Directions for this task>
Pull every line containing "RequestEvictMsg" from the entries.

BEGIN Exercise materials

(* ===== verification/WorkflowTasks.v ===== *)
(** * Workflow tasks and activations (worker/workflow/mod.rs)

    The data that the run, the cache, the stream of inputs and the completion
    path exchange; the buffer of tasks of a busy run; the validation of lang's
    completions; the order of the jobs of an activation; the reservation of
    slots for activities that may be executed eagerly. *)
From Stdlib Require Import ZArith Lia Sorted.
From stdpp Require Import base option list strings gmap sorting.
From S2P Require Import Prelude Flags Protos ProtoExt CoreProtos Fsm LocalActs DrivenWorkflow.
From S2P Require Import HistoryUpdate.

Definition LEGACY_QUERY_ID : string := "legacy_query".
Definition MAX_EAGER_ACTIVITY_RESERVATIONS_PER_WORKFLOW_TASK : nat := 3.

(** ** Enumerations *)

(** [remove_from_cache::EvictionReason]. *)
Inductive EvictionReason :=
| ER_Unspecified
| ER_CacheFull
| ER_CacheMiss
| ER_Nondeterminism
| ER_LangFail
| ER_LangRequested
| ER_TaskNotFound
| ER_UnhandledCommand
| ER_Fatal
| ER_PaginationOrHistoryFetch
| ER_WorkflowExecutionEnding.

#[global] Instance EvictionReason_eq_dec : EqDecision EvictionReason.
Proof. solve_decision. Defined.

Definition EvictionReason_as_i32 (r : EvictionReason) : Z :=
  match r with
  | ER_Unspecified => 0
  | ER_CacheFull => 1
  | ER_CacheMiss => 2
  | ER_Nondeterminism => 3
  | ER_LangFail => 4
  | ER_LangRequested => 5
  | ER_TaskNotFound => 6
  | ER_UnhandledCommand => 7
  | ER_Fatal => 8
  | ER_PaginationOrHistoryFetch => 9
  | ER_WorkflowExecutionEnding => 10
  end%Z.

Inductive WorkflowTaskFailedCause :=
| FC_Unspecified
| FC_UnhandledCommand
| FC_BadScheduleActivityAttributes
| FC_BadRequestCancelActivityAttributes
| FC_BadStartTimerAttributes
| FC_BadCancelTimerAttributes
| FC_BadRecordMarkerAttributes
| FC_BadCompleteWorkflowExecutionAttributes
| FC_BadFailWorkflowExecutionAttributes
| FC_BadCancelWorkflowExecutionAttributes
| FC_BadRequestCancelExternalWorkflowExecutionAttributes
| FC_BadContinueAsNewAttributes
| FC_StartTimerDuplicateId
| FC_ResetStickyTaskQueue
| FC_WorkflowWorkerUnhandledFailure
| FC_BadSignalWorkflowExecutionAttributes
| FC_BadStartChildExecutionAttributes
| FC_ForceCloseCommand
| FC_FailoverCloseCommand
| FC_BadSignalInputSize
| FC_ResetWorkflow
| FC_BadBinary
| FC_ScheduleActivityDuplicateId
| FC_BadSearchAttributes
| FC_NonDeterministicError
| FC_BadModifyWorkflowPropertiesAttributes
| FC_PendingChildWorkflowsLimitExceeded
| FC_PendingActivitiesLimitExceeded
| FC_PendingSignalsLimitExceeded
| FC_PendingRequestCancelLimitExceeded
| FC_BadUpdateWorkflowExecutionMessage
| FC_UnhandledUpdate
| FC_BadScheduleNexusOperationAttributes
| FC_PendingNexusOperationsLimitExceeded
| FC_BadRequestCancelNexusOperationAttributes
| FC_FeatureDisabled
| FC_GrpcMessageTooLarge.
(* ===== verification/ManagedRun.v ===== *)
(** * A managed run (worker/workflow/managed_run.rs)

    One workflow run in the cache: its machines, the workflow task it is
    processing, the activation lang has, the tasks that arrived meanwhile, what
    waits for local activities or for a page of history, and its eviction. *)
From Stdlib Require Import ZArith Lia SpecFloat.
From stdpp Require Import base option list strings gmap.
From S2P Require Import Prelude Flags Protos ProtoExt CoreProtos Fsm LocalActs DrivenWorkflow.
From S2P Require Import Machines HistoryUpdate WMState WorkflowMachines WorkflowTasks TimeArith.

(** ** Sequences of commands *)

(** The responses to queries of a list of commands, and the other commands. *)
Definition query_result (c : WFCommand) : option QueryResult :=
  match c.(wfc_variant) with
  | QueryResponse qr => Some qr
  | _ => None
  end.

(** The loop of [filter_map], with the vectors that it fills. *)
Fixpoint split_commands (commands : list WFCommand)
  : list WFCommand * list WFCommand * list QueryResult :=
  match commands with
  | [] => ([], [], [])
  | c :: commands =>
      let '(cmds, terminals, query_results) := split_commands commands in
      match query_result c with
      | Some qr => (cmds, terminals, qr :: query_results)
      | None =>
          if is_terminal c.(wfc_variant) then (cmds, c :: terminals, query_results)
          else (c :: cmds, terminals, query_results)
      end
  end.

Definition preprocess_command_sequence (commands : list WFCommand)
  : list WFCommand * list QueryResult :=
  let '(commands, terminals, query_results) := split_commands commands in
  (commands ++ match terminals with
               | first_terminal :: _ => [first_terminal]
               | [] => []
               end, query_results).

Fixpoint old_behavior (seen_terminal : bool) (commands : list WFCommand)
  : list WFCommand * list QueryResult :=
  match commands with
  | [] => ([], [])
  | c :: commands =>
      match query_result c with
      | Some qr => let '(cmds, qrs) := old_behavior seen_terminal commands in (cmds, qr :: qrs)
      | None =>
          if seen_terminal then old_behavior seen_terminal commands
          else let '(cmds, qrs) := old_behavior (is_terminal c.(wfc_variant)) commands in
               (c :: cmds, qrs)
      end
  end.

Definition preprocess_command_sequence_old_behavior (commands : list WFCommand)
  : list WFCommand * list QueryResult := old_behavior false commands.

(** 0.8 in single precision. *)
Definition WFT_HEARTBEAT_TIMEOUT_FRACTION : spec_float := S754_finite false 13421773 (-24).

(** ** What waits *)

(** The sender of a response channel is a number. *)
Definition RespChan := N.

Record CompletionDataForWFT := {
  cd_task_token : string;
  cd_query_responses : list QueryResult;
  cd_has_pending_query : bool;
  cd_activation_was_eviction : bool;
  cd_is_forced_failure : bool;
  cd_versioning_behavior : VersioningBehavior;
}.

Record WaitingOnLAs := {
  wola_wft_timeout : Z;
  wola_completion_dat : option (CompletionDataForWFT * option RespChan);
  wola_hb_timeout_handle : N;
}.

Record RunActivationCompletion := {
  rac_task_token : string;
  rac_start_time : Z;
  rac_commands : list WFCommand;
  rac_activation_was_eviction : bool;
  rac_has_pending_query : bool;
  rac_query_responses : list QueryResult;
  rac_used_flags : list Z;
  rac_is_forced_failure : bool;
  rac_resp_chan : option RespChan;
  rac_versioning_behavior : VersioningBehavior;
}.

Record FulfillableActivationComplete := {
  fac_result : ActivationCompleteResult;
  fac_resp_chan : option RespChan;
}.

Inductive ActOrFulfill :=
| OutgoingAct (a : option ActivationOrAuto)
| FulfillableComplete (c : option FulfillableActivationComplete).

Record RunUpdateErr := {
  rue_source : WFMachinesError;
  rue_complete_resp_chan : option RespChan;
}.

(** [From<WFMachinesError> for RunUpdateErr]. *)
Definition RunUpdateErr_from (e : WFMachinesError) : RunUpdateErr :=
  {| rue_source := e; rue_complete_resp_chan := None |}.

(** ** Effects

    What a run does outside of itself, and the answers of the outside, which may
    depend on everything done before: readings of clocks, the local activity
    manager behind the request sink, whether the receiver of a response channel
    is still there, the iteration order of the flag sets. *)
Inductive effect :=
| EClock
| ESink (reqs : list LocalActRequest)
| EAbort (handle : N)
| EReply (chan : RespChan) (result : ActivationCompleteResult).

Class RunEnv := {
  instant_now : list effect -> Z;
  command_times : list effect -> nat -> Z;
  schedule_times : list effect -> ValidScheduleLA -> Z;
  sink_answer : list effect -> list LocalActRequest -> list LocalActivityResolution;
  chan_open : list effect -> RespChan -> bool;
  iter_core : list effect -> gset CoreInternalFlags -> list CoreInternalFlags;
  iter_lang : list effect -> gset Z -> list Z;
  debug_failure : completion_Failure -> string;
}.

(** The calls of a run recurse into one another; the functions take the depth
    they may reach, and fail with [OutOfFuel] beyond it. *)
Inductive Depth := OutOfFuel.

(** [Result::map]. *)
#[global] Instance sum_fmap {E} : FMap (sum E) := fun A B f r =>
  match r with inl e => inl e | inr a => inr (f a) end.

Section managed_run.
  Context {X : Externs} {K : Type} {Sm : Type -> Type} `{Countable K} `{SlotMap K Sm}.
  Context {R : RunEnv}.

Record ManagedRun := mkRun {
  mr_wfm : WorkflowMachines K Sm;
  mr_waiting_on_la : option WaitingOnLAs;
  mr_am_broken : bool;
  mr_wft : option OutstandingTask;
  mr_activation : option OutstandingActivation;
  mr_task_buffer : BufferedTasks;
  mr_trying_to_evict : option RequestEvictMsg;
  mr_paginator : option HistoryPaginator;
  mr_completion_waiting_on_page_fetch : option RunActivationCompletion;
  mr_config : WorkerConfig;
}.

Definition set_wfm (x : WorkflowMachines K Sm) (r : ManagedRun) : ManagedRun :=
  mkRun x r.(mr_waiting_on_la) r.(mr_am_broken) r.(mr_wft) r.(mr_activation) r.(mr_task_buffer)
    r.(mr_trying_to_evict) r.(mr_paginator) r.(mr_completion_waiting_on_page_fetch)
    r.(mr_config).

Definition set_waiting_on_la (x : option WaitingOnLAs) (r : ManagedRun) : ManagedRun :=
  mkRun r.(mr_wfm) x r.(mr_am_broken) r.(mr_wft) r.(mr_activation) r.(mr_task_buffer)
    r.(mr_trying_to_evict) r.(mr_paginator) r.(mr_completion_waiting_on_page_fetch)
    r.(mr_config).

Definition set_am_broken (x : bool) (r : ManagedRun) : ManagedRun :=
  mkRun r.(mr_wfm) r.(mr_waiting_on_la) x r.(mr_wft) r.(mr_activation) r.(mr_task_buffer)
    r.(mr_trying_to_evict) r.(mr_paginator) r.(mr_completion_waiting_on_page_fetch)
    r.(mr_config).

Definition set_wft (x : option OutstandingTask) (r : ManagedRun) : ManagedRun :=
  mkRun r.(mr_wfm) r.(mr_waiting_on_la) r.(mr_am_broken) x r.(mr_activation) r.(mr_task_buffer)
    r.(mr_trying_to_evict) r.(mr_paginator) r.(mr_completion_waiting_on_page_fetch)
    r.(mr_config).

Definition set_activation (x : option OutstandingActivation) (r : ManagedRun) : ManagedRun :=
  mkRun r.(mr_wfm) r.(mr_waiting_on_la) r.(mr_am_broken) r.(mr_wft) x r.(mr_task_buffer)
    r.(mr_trying_to_evict) r.(mr_paginator) r.(mr_completion_waiting_on_page_fetch)
    r.(mr_config).

Definition set_task_buffer (x : BufferedTasks) (r : ManagedRun) : ManagedRun :=
  mkRun r.(mr_wfm) r.(mr_waiting_on_la) r.(mr_am_broken) r.(mr_wft) r.(mr_activation) x
    r.(mr_trying_to_evict) r.(mr_paginator) r.(mr_completion_waiting_on_page_fetch)
    r.(mr_config).

Definition set_trying_to_evict (x : option RequestEvictMsg) (r : ManagedRun) : ManagedRun :=
  mkRun r.(mr_wfm) r.(mr_waiting_on_la) r.(mr_am_broken) r.(mr_wft) r.(mr_activation)
    r.(mr_task_buffer) x r.(mr_paginator) r.(mr_completion_waiting_on_page_fetch)
    r.(mr_config).

Definition set_paginator (x : option HistoryPaginator) (r : ManagedRun) : ManagedRun :=
  mkRun r.(mr_wfm) r.(mr_waiting_on_la) r.(mr_am_broken) r.(mr_wft) r.(mr_activation)
    r.(mr_task_buffer) r.(mr_trying_to_evict) x r.(mr_completion_waiting_on_page_fetch)
    r.(mr_config).

Definition set_completion_waiting_on_page_fetch (x : option RunActivationCompletion) (r : ManagedRun) : ManagedRun :=
  mkRun r.(mr_wfm) r.(mr_waiting_on_la) r.(mr_am_broken) r.(mr_wft) r.(mr_activation)
    r.(mr_task_buffer) r.(mr_trying_to_evict) r.(mr_paginator) x r.(mr_config).

Abbreviation WM := (M (WorkflowMachines K Sm) WFMachinesError).

(** A call on a run: the run and the effects so far, latest first. *)
Abbreviation RM E := (M (ManagedRun * list effect) E).

Definition the_run {E} : RM E ManagedRun := fun '(r, t) => ((r, t), Ok r).
Definition on_run {E} (f : ManagedRun -> ManagedRun) : RM E unit :=
  fun '(r, t) => ((f r, t), Ok tt).
Definition emit {E} (e : effect) : RM E unit := fun '(r, t) => ((r, e :: t), Ok tt).

(** A call that consults the outside, whose answers depend on the effects so far. *)
Definition with_trace {E A} (f : list effect -> RM E A) : RM E A := fun '(r, t) => f t (r, t).

(** A call on the machines of the run. *)
Definition on_machines {A} (m : WM A) : RM WFMachinesError A :=
  fun '(r, t) => let '(w, res) := m r.(mr_wfm) in ((set_wfm w r, t), res).

(** A call that returns no [Result]. *)
Definition on_machines_pure {E A} (f : WorkflowMachines K Sm -> WorkflowMachines K Sm * A)
  : RM E A :=
  fun '(r, t) => let '(w, a) := f r.(mr_wfm) in ((set_wfm w r, t), Ok a).

(** [?] with a conversion of the error. *)
Definition convert_err {E F A} (f : E -> F) (m : RM E A) : RM F A :=
  fun s => let '(s, r) := m s in (s, map_err f r).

END Exercise materials

Answer box>
  mr_trying_to_evict : option RequestEvictMsg;
Definition set_trying_to_evict (x : option RequestEvictMsg) (r : ManagedRun) : ManagedRun :=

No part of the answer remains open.